### Collected data entries
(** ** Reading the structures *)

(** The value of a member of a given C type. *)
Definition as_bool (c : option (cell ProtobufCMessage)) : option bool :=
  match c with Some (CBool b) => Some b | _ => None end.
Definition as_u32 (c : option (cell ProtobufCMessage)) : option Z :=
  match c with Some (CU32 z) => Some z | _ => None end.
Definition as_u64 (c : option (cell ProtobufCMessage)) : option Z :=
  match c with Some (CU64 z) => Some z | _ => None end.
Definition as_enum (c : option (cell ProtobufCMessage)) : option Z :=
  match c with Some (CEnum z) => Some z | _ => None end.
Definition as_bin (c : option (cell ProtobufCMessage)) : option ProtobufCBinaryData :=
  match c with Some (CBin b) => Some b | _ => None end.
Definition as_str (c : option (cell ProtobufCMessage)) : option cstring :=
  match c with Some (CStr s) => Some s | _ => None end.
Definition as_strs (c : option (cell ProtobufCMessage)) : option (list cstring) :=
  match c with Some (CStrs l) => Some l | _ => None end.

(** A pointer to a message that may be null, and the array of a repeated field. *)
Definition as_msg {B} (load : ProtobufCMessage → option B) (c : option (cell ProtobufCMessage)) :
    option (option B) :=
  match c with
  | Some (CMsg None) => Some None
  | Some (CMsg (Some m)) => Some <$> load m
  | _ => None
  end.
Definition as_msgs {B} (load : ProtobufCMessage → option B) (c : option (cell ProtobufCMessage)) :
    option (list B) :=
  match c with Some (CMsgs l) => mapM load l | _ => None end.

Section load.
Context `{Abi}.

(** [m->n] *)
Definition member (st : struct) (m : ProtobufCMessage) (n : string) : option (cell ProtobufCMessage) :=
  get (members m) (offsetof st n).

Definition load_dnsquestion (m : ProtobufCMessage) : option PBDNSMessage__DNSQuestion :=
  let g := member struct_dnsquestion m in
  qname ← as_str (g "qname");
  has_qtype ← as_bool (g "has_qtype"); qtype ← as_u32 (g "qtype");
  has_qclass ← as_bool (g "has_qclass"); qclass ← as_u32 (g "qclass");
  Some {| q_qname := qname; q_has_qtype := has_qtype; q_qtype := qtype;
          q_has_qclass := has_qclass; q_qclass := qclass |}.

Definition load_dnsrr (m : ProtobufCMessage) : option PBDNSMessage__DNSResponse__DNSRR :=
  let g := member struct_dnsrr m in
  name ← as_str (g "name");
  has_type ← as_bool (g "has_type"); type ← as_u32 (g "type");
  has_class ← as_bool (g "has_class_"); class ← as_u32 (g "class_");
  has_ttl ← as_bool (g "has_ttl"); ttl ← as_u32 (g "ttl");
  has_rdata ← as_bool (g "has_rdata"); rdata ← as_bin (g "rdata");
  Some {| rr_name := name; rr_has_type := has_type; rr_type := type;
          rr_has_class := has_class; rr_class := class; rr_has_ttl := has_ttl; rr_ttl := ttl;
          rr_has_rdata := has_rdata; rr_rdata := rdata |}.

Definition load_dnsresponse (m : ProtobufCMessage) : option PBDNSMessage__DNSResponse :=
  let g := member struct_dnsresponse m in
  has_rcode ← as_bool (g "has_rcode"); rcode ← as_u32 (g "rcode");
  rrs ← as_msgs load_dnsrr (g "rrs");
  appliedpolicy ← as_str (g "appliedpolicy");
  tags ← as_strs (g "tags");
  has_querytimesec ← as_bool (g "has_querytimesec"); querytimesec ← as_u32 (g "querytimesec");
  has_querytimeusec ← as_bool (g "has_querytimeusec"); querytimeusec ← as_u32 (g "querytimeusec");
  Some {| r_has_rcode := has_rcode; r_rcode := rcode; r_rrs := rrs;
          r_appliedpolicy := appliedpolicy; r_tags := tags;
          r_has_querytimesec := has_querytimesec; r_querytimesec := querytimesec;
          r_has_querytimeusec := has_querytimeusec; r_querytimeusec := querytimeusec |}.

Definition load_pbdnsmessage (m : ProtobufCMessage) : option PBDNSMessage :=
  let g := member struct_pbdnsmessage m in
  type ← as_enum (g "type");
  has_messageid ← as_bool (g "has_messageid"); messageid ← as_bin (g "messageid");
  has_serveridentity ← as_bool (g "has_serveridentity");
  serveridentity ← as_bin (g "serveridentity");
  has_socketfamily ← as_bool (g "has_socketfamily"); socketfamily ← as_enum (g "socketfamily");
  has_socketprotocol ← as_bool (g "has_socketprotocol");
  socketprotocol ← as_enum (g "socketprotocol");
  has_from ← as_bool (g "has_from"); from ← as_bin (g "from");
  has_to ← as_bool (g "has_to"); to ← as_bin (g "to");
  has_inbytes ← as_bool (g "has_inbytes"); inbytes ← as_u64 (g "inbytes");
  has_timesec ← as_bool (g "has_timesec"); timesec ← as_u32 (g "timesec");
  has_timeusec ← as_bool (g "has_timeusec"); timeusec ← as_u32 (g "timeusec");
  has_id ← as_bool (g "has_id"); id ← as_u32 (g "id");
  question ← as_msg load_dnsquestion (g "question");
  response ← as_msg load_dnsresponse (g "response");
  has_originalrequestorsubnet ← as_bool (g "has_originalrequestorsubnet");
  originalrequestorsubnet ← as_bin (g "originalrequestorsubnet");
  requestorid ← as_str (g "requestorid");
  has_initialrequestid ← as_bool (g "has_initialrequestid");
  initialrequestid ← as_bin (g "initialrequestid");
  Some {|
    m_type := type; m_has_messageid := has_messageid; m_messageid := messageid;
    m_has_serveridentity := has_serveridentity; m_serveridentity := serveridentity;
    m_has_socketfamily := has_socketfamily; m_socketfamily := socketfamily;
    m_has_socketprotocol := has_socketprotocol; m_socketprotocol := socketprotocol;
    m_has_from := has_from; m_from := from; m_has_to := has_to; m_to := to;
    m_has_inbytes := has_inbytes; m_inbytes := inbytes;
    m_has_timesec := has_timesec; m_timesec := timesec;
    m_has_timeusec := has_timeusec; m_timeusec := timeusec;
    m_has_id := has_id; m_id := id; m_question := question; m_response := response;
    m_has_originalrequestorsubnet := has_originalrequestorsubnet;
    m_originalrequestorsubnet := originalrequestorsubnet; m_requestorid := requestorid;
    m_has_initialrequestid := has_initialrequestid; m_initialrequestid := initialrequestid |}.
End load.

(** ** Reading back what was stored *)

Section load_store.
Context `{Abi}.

### EXERCISE REQUIREMENTS
Your answer must be the lines from the first line of the entries above through the line that contains "has_type ← as_bool", written out exactly.

### ANSWER SPACE
(** ** Reading the structures *)

(** The value of a member of a given C type. *)
Definition as_bool (c : option (cell ProtobufCMessage)) : option bool :=
  match c with Some (CBool b) => Some b | _ => None end.
Definition as_u32 (c : option (cell ProtobufCMessage)) : option Z :=
  match c with Some (CU32 z) => Some z | _ => None end.
Definition as_u64 (c : option (cell ProtobufCMessage)) : option Z :=
  match c with Some (CU64 z) => Some z | _ => None end.
Definition as_enum (c : option (cell ProtobufCMessage)) : option Z :=
  match c with Some (CEnum z) => Some z | _ => None end.
Definition as_bin (c : option (cell ProtobufCMessage)) : option ProtobufCBinaryData :=
  match c with Some (CBin b) => Some b | _ => None end.
Definition as_str (c : option (cell ProtobufCMessage)) : option cstring :=
  match c with Some (CStr s) => Some s | _ => None end.
Definition as_strs (c : option (cell ProtobufCMessage)) : option (list cstring) :=
  match c with Some (CStrs l) => Some l | _ => None end.

(** A pointer to a message that may be null, and the array of a repeated field. *)
Definition as_msg {B} (load : ProtobufCMessage → option B) (c : option (cell ProtobufCMessage)) :
    option (option B) :=
  match c with
  | Some (CMsg None) => Some None
  | Some (CMsg (Some m)) => Some <$> load m
  | _ => None
  end.
Definition as_msgs {B} (load : ProtobufCMessage → option B) (c : option (cell ProtobufCMessage)) :
    option (list B) :=
  match c with Some (CMsgs l) => mapM load l | _ => None end.

Section load.
Context `{Abi}.

(** [m->n] *)
Definition member (st : struct) (m : ProtobufCMessage) (n : string) : option (cell ProtobufCMessage) :=
  get (members m) (offsetof st n).

Definition load_dnsquestion (m : ProtobufCMessage) : option PBDNSMessage__DNSQuestion :=
  let g := member struct_dnsquestion m in
  qname ← as_str (g "qname");
  has_qtype ← as_bool (g "has_qtype"); qtype ← as_u32 (g "qtype");
  has_qclass ← as_bool (g "has_qclass"); qclass ← as_u32 (g "qclass");
  Some {| q_qname := qname; q_has_qtype := has_qtype; q_qtype := qtype;
          q_has_qclass := has_qclass; q_qclass := qclass |}.

Definition load_dnsrr (m : ProtobufCMessage) : option PBDNSMessage__DNSResponse__DNSRR :=
  let g := member struct_dnsrr m in
  name ← as_str (g "name");
  has_type ← as_bool (g "has_type"); type ← as_u32 (g "type");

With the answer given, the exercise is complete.